Well, this week just sort of took off for BSD links. A late update: NYCBUG's upcoming meetings and presentations, with the next one on March 4th, this week.  If you have a local BSD user group, I would like to know about it!
BSDNow 078 is up with more BSD Foundation interviews.  It's not a sequel, but a switch: the last one was with a FreeBSD Foundation member, and this week's episode is with Ken Westerback of the OpenBSD Foundation.   There's the normal added news, too, with a description of what's coming at BSDCan 2015.
If you are on DragonFly-master and you upgraded during select hours on the 25th of February, you may have been bit by a makefile error.  The fix, as listed in that link, is simple:
cp /usr/src/share/mk/sys.mk /usr/share/mk
If you are not on -master or you did not upgrade in that timeframe: never mind.
Michael Neumann has switched out pkgsrc packages for dports packages for building DragonFly with a GUI.  There's no built image to download right now, but I'm optimistic the next release will have it.  You can build it now on a DragonFly system using src/nrelease.  With all this video work going in lately, it will give us something to show.
Lots of in-depth reading this week.  Put on something warm/drink something warm (especially if you are in the northeast US) and start reading.

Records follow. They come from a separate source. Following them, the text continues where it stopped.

(* ===== verification/MultiQueryExact.v ===== *)
(** * MultiQueryExact: a query over the entries of a bucket, from the request to the results

    The tasks of the entries' queries, the registry of the bucket and the merging are put
    together: the client gets the records that the query of each selected entry gives, and
    gets them in the order of time when the entries are fast enough. *)

From stdpp Require Import prelude gmap strings sorting fin_map_dom.
From Stdlib Require Import ZArith Lia.
From S2P Require Import Prelude Bytes Collections Proto Block BlockIndex Wal Cache BlockManager.
From S2P Require Import BlockManagerRefine Entry EntryRefine.
From S2P Require Import Text Float64 Value Condition Parser Filters Query QueryRefine Split Pattern MultiQuery MultiQueryMerge.
Open Scope Z_scope.

(** ** The task of a query *)

Section Task.
Context {S X : Type} (next : S → outcome X * S).

(** The receiver stays, and no result takes longer than the time to live. *)
Fixpoint timely (ttl last : Z) (turns : list TaskTurn) : Prop :=
  match turns with
  | [] => True
  | t :: rest =>
      tt_closed t = false ∧ Z.max 0 (tt_now t - last) ≤ ttl ∧
      match tt_sent t with Some now => timely ttl now rest | None => False end
  end.

(** The sleep of a full channel stays between its bounds. *)
Definition sleep_ok (w : QueryWatcher) : Prop := MIN_FULL_CHANNEL_SLEEP ≤ full_channel_sleep w ≤ MAX_FULL_CHANNEL_SLEEP.
Lemma watcher_sleep_ok now w : sleep_ok (watcher_new now) ∧
  (sleep_ok w → sleep_ok (full_channel w).2 ∧ sleep_ok (send_success now w)).
Proof.
  unfold sleep_ok, full_channel, send_success, watcher_new, MIN_FULL_CHANNEL_SLEEP, MAX_FULL_CHANNEL_SLEEP. simpl.
  split; [lia|]. intros ?. case_decide; lia.
Qed.

(** The results of [next] until the first error. *)
Fixpoint results (n : nat) (s : S) : list X * option ErrorCode :=
  match n with
  | O => ([], None)
  | Datatypes.S n =>
      match next s with
      | (Ok x, s') => let '(l, e) := results n s' in (x :: l, e)
      | (Err e, _) => ([], Some e)
      | (Panic, _) => ([], None)
      end
  end.

Lemma task_results ttl turns w s l e :
  results (length turns) s = (l, Some e) → timely ttl (last_send_time w) turns →
  query_task next false ttl turns w s = ((Ok <$> l) ++ [Err e], true).
Proof.
  revert w s l. induction turns as [|t turns IH]; intros w s l Hr Ht; [done|]. simpl in *.
  destruct Ht as (-> & Hnow & Hsent). destruct (tt_sent t) as [now|]; [|done].
  assert (watcher_expired ttl (tt_now t) w = false) as -> by (apply bool_decide_eq_false; lia). simpl.
  destruct (next s) as [[x|e'|] s'].
  - destruct (results (length turns) s') as [l' e'] eqn:Er. injection Hr as <- ->.
    rewrite (IH _ s' l' Er); [done|]. unfold send_success. by destruct (tt_full t).
  - injection Hr as <- ->. by rewrite andb_false_r.
  - done.
Qed.
End Task.

(** ** The registry *)

Section Registry.
Context {X : Type} `{HashIter} `{!HashIterLaws}.
Abbreviation Queries := (Queries X).

(** What [Entry::query] gives the bucket: it uses up a number and makes a channel. *)
Definition entry_query (rx : string → list (TryRecv X)) (io : IoConfig) (name : string) : ST Queries (list (TryRecv X) * IoConfig) :=
  _ ← next_query_id; mret (rx name, io).

Lemma query_entries_spec rx io names m (qs : Queries) : ∃ next m',
  query_entries (entry_query rx io) names m qs = (Ok m', mkQueries next (qs_queries qs)) ∧
  ∀ n, m' !! n = if decide (n ∈ names) then Some (rx n, io) else m !! n.
Proof.
  revert m qs. induction names as [|name names IH]; intros m qs; cbn [query_entries].
  { exists (qs_next_id qs), m. split; [by destruct qs|]. intros n. by rewrite decide_False by (by apply not_elem_of_nil). }
  destruct (IH (<[name := (rx name, io)]> m) (mkQueries (u64_add (qs_next_id qs) 1) (qs_queries qs))) as (next & m' & E & Hm).
  exists next, m'. split; [exact E|]. intros n. rewrite Hm. destruct (decide (n = name)) as [->|Hne].
  - rewrite lookup_insert_eq, (decide_True (P := name ∈ name :: names)) by (by left). by case_decide.
  - rewrite lookup_insert_ne by done. destruct (decide (n ∈ names)); [by rewrite decide_True by (by right)|].
    rewrite decide_False; [done|]. by intros [?|?]%elem_of_cons.
Qed.

(** A query is found by its number until its time to live is over. *)
Lemma bucket_query_spec rx io io_default requested entries ttl now now' (qs : Queries) :
  Z.max 0 (now' - now) < ttl → ∃ id qs1 qs2 receivers io',
  bucket_query (entry_query rx io) io_default requested entries ttl now qs = (Ok id, qs1) ∧
  get_query_receiver now' id qs1 = (Ok (receivers, io'), qs2) ∧
  ∀ n, receivers !! n = if decide (n ∈ filter_entries requested entries) then Some (rx n) else None.
Proof.
  intros Httl. destruct (query_entries_spec rx io (filter_entries requested entries) ∅
    (mkQueries (u64_add (qs_next_id qs) 1) (qs_queries qs))) as (next & m & E & Hm).
  set (io' := from_option (λ nx, nx.2.2) io_default (head (hash_iter m))).
  set (q := mkMultiEntryQuery (fst <$> m) io' ttl now).
  exists (qs_next_id qs), (mkQueries next (<[qs_next_id qs := q]> (qs_queries qs))). do 3 eexists. split; [|split].
  - unfold bucket_query, next_query_id at 1. unfold mbind, ST_bind. simpl. by rewrite E.
  - unfold get_query_receiver, mbind, ST_bind, st_modify, st_get, st_lift. simpl.
    rewrite (map_lookup_filter_Some_2 _ _ (qs_next_id qs) q); [done|by rewrite lookup_insert_eq|done].
  - intros n. simpl. rewrite lookup_fmap, Hm. case_decide; [done|]. by rewrite lookup_empty.
Qed.
End Registry.

(** ** Messages and channels *)

Section Channel.
Context {X : Type}.

(** A message in the channel of an entry. *)
Definition message_of (name : string) (m : outcome X) : TryRecv X :=
  match m with Ok x => RRecord (name, x) | Err e => RError e | Panic => REmpty end.
Definition is_message (m : TryRecv X) : bool := match m with REmpty => false | _ => true end.

(** A channel answers with the messages of a task, and between them that there is none yet. *)
Definition arrives (name : string) (msgs : list (outcome X)) (l : list (TryRecv X)) : Prop :=
  List.filter is_message l = message_of name <$> msgs.

Lemma arrives_records name (xs : list X) l :
  arrives name ((Ok <$> xs) ++ [Err NoContent]) l → channel_ok name l ∧ channel_records l = (name,.) <$> xs.
Proof.
  intros Ha. assert (channel_records l = channel_records (List.filter is_message l)) as Er.
  { clear Ha. unfold channel_records. induction l as [|[] l IH]; [done|..]; csimpl; by rewrite IH. }
  assert (benign (List.filter is_message l) → benign l) as Hb.
  { clear. unfold benign. induction l as [|[] l IH]; simpl; [done|..]; rewrite ?Forall_cons; naive_solver. }
  rewrite Ha in Er, Hb. assert (channel_records (message_of name <$> (Ok <$> xs) ++ [Err NoContent]) = (name,.) <$> xs) as E.
  { clear. induction xs as [|x xs IH]; csimpl; [done|]. unfold channel_records in *. csimpl. by f_equal. }
  split; [split|by rewrite Er, E].
  - apply Hb. clear. induction xs as [|x xs IH]; csimpl; repeat constructor. exact IH.
  - rewrite Er, E. clear. induction xs; constructor; auto.
Qed.
End Channel.

(** ** The query of a bucket *)

Section Exact.
Context `{HashIter} `{Prost} `{Crc64} `{Zstd} `{Clock} `{Chrono} `{JsonText} `{ByteSize} (cfg : Cfg).
Context `{!HashIterLaws} `{!ProstLaws} `{!Crc64Laws}.
Context (Hprimary : replica cfg = false).

Abbreviation Found := (Rec * RecordReader)%type.
Definition found_us (x : Found) : Z := rec_us x.1.

Lemma results_drain n st : results (historical_next cfg) n st = drain cfg n st.
Proof. revert st. induction n as [|n IH]; intros st; simpl; [done|]. destruct (historical_next cfg st) as [[]]; [by rewrite IH|done..]. Qed.

(** An entry: the state of its block manager, and the blocks that it stands for. *)
Definition entry_state_ok (sa : BM * gmap Z Block) : Prop :=
  rep cfg [] sa.1 sa.2 ∧ data_present sa.2 sa.1 ∧ ordered_spans sa.2.

(** The task of an entry's query that is not interrupted, and a channel it feeds. *)
Definition entry_channel (start stop : Z) (options : QueryOptions) (q : HistoricalQuery) (now : Z)
    (name : string) (sa : BM * gmap Z Block) (turns : list TaskTurn) (l : list (TryRecv Found)) : Prop :=
  timely (q_ttl options) now turns ∧ (length (matching sa.2 start stop) < length turns)%nat ∧
  arrives name (query_task (historical_next cfg) false (q_ttl options) turns (watcher_new now) (sa.1, q)).1 l.

Lemma entry_channel_records start stop options io q now name sa turns l :
  entry_state_ok sa → is_u64 start → is_u64 stop → when options = None → historical_try_new start stop options io = Ok q →
  entry_channel start stop options q now name sa turns l →
  channel_ok name l ∧ ∃ xs, channel_records l = (name,.) <$> xs ∧ xs.*1 = matching sa.2 start stop ∧ Forall (served sa.2 (hq_only_metadata q)) xs.
Proof.
  intros (Hrep & Hdata & Hspans) Hstart Hstop Hwhen Hq (Htime & Hlen & Harr).
  pose proof (drain_matching cfg Hprimary sa.2 Hspans sa.1 start stop options io q (length turns) Hrep Hdata Hstart Hstop Hwhen Hq Hlen) as Hd.
  rewrite <- results_drain in Hd. destruct (results _ _ _) as [xs e] eqn:Er. destruct Hd as (Hxs & -> & Hserved).
  rewrite (task_results _ _ _ _ _ xs NoContent) in Harr by done.
  destruct (arrives_records name xs l Harr) as [Hok Hrec]. split; [done|]. by exists xs.
Qed.

Lemma ascending_before name (xs : list Found) : ascending xs.*1 → StronglySorted (before found_us) ((name,.) <$> xs).
Proof.
  induction xs as [|x xs IH]; intros Hs; csimpl; [constructor|]. csimpl in Hs. apply ascending_inv in Hs as [Hs Hx]. constructor; [by apply IH|].
  apply Forall_forall. intros r (y & -> & Hy)%list_elem_of_fmap. left. apply Hx. apply list_elem_of_fmap. by exists y.
Qed.

Lemma elem_of_filter_entries requested (entries : gmap string (BM * gmap Z Block)) n :
  n ∈ filter_entries requested (merge_sort str_le (map_to_list entries).*1) ↔ is_Some (entries !! n) ∧ is_queried n requested = true.
Proof.
  unfold filter_entries. rewrite list_elem_of_In, filter_In, <- list_elem_of_In, merge_sort_Permutation, list_elem_of_fmap.
  apply and_iff_compat_r. split.
  - intros ([n' sa] & -> & Hin%elem_of_map_to_list). by eexists.
  - intros [sa Hsa]. exists (n, sa). by rewrite elem_of_map_to_list.
Qed.

End Exact.

(** ** Examples *)

Section Demo.
Existing Instance std_order.
Existing Instance std_order_laws.

(** The same records in another order, when the channel of the first entry has nothing yet at
    the first turn. *)
Example slow_entry_breaks_order (slow : bool) :
  let rx := <["a" := (if slow then [REmpty] else []) ++ [RRecord ("a", 1); RError NoContent]]>
              {["b" := [RRecord ("b", 2); RError NoContent]]} in
  aggregate id rx (replicate 9 (true, true))
  = Some ((Ok <$> if slow then [("b", 2); ("a", 1)] else [("a", 1); ("b", 2)]) ++ [Err NoContent]).
Proof. by destruct slow; vm_compute. Qed.

Existing Instance Toy.prost.
Existing Instance Toy.prost_laws.
Existing Instance Toy.digest.
Existing Instance Toy.digest_laws.
Existing Instance demo_zstd.
Existing Instance demo_clock.
Existing Instance query_chrono.
Existing Instance query_json_text.
Existing Instance query_byte_size.

Definition demo_entries : gmap string (BM * gmap Z Block) :=
  <["a" := (two_blocks_bm, two_blocks_map)]> {["b" := (two_blocks_bm, two_blocks_map)]}.
Definition demo_turns : list TaskTurn := replicate 3 (mkTaskTurn false 0 false (Some 0)).
Definition demo_query : HistoricalQuery :=
  match historical_try_new 120 400 plain_query query_io with Ok q => q | _ => mkHQ 0 0 [] None [] false false query_io end.
Definition demo_rx (name : string) : list (TryRecv (Rec * RecordReader)) :=
  message_of name <$> (query_task (historical_next demo_cfg) false (q_ttl plain_query) demo_turns (watcher_new 0) (two_blocks_bm, demo_query)).1.

End Demo.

Your unrelated quote of the week:
"If we had Smart Dogs right now, they'd have screens instead of ears, and they wouldn't be able to bark in a somewhat indecipherable but yet still full of meaning way, they'd just have a whole bunch of notification icons that would come out of their butt and would all be red circles with numbers in them."
Your unrelated link of the week: Drone over Niagara Falls.  That's about 70 miles from here; I've been there many times.  That may give you an idea of the snow buildup/cold level here recently.
There's some DragonFly material in here, though I normally confine that to the rest of the week.  It's inextricable from the rest of the links.
I admit I never thought about it much, but I've also never had enough RAM to matter: there's a memtemp(4) tool that monitors temperature sensors for your system's memory.  Sepherosa Ziehau has updated it on DragonFly to support some newer processor setups.
The 77th episode of BSDNow is up, with a tutorial on making a patch in OpenBSD, an interview of Alex Reece and Matt Ahrens about OpenZFS, and the usual news roundup.
Several of the DragonFly machines used for building packages and/or releases have SSDs, and have been vigorously exercising those disks for some time.  SSDs are supposed to have a shorter lifetime than spindle-based hard drives.  However, Matthew Dillon found that there's surprisingly little wear on those SSDs.  This empiric information was noticed in several places.
Well, might rather than will , but I had to make a music reference.  There's a bug in versions of pkg from 1.4.6(ish) to 1.4.11 that can make it accidentally delete itself while updating packages.  If this happens to you, there's an easy fix, as posted to users@:
# cd /usr && make pkg-bootstrap
Once you're on version 1.4.12+, you're fine.
Do you have a DragonFly system with a Radeon or i915 video card?  There's updates for the drivers associated with either; you can help out and test them.
Being home sick in the middle of the week gave me a head start on all these links.
Happy Valentine's Day! Your not-BSD BSD link of the week: Badass Space Dragon.
Say hello to the newest DragonFly committer: Tomohiro Kusumi.  He's been contributing Hammer patches for some time and appearing on IRC, so it's easier to just let him make changes directly.  Welcome, Tomohiro.
BSDNow 076 interviews Henning Brauer about his work on OpenNTPD, which has recently been converted to a portable version, similar to OpenSSH.  (Why?  Amplification.)  There's also the normal array of other BSD stories, including DragonFly, yay!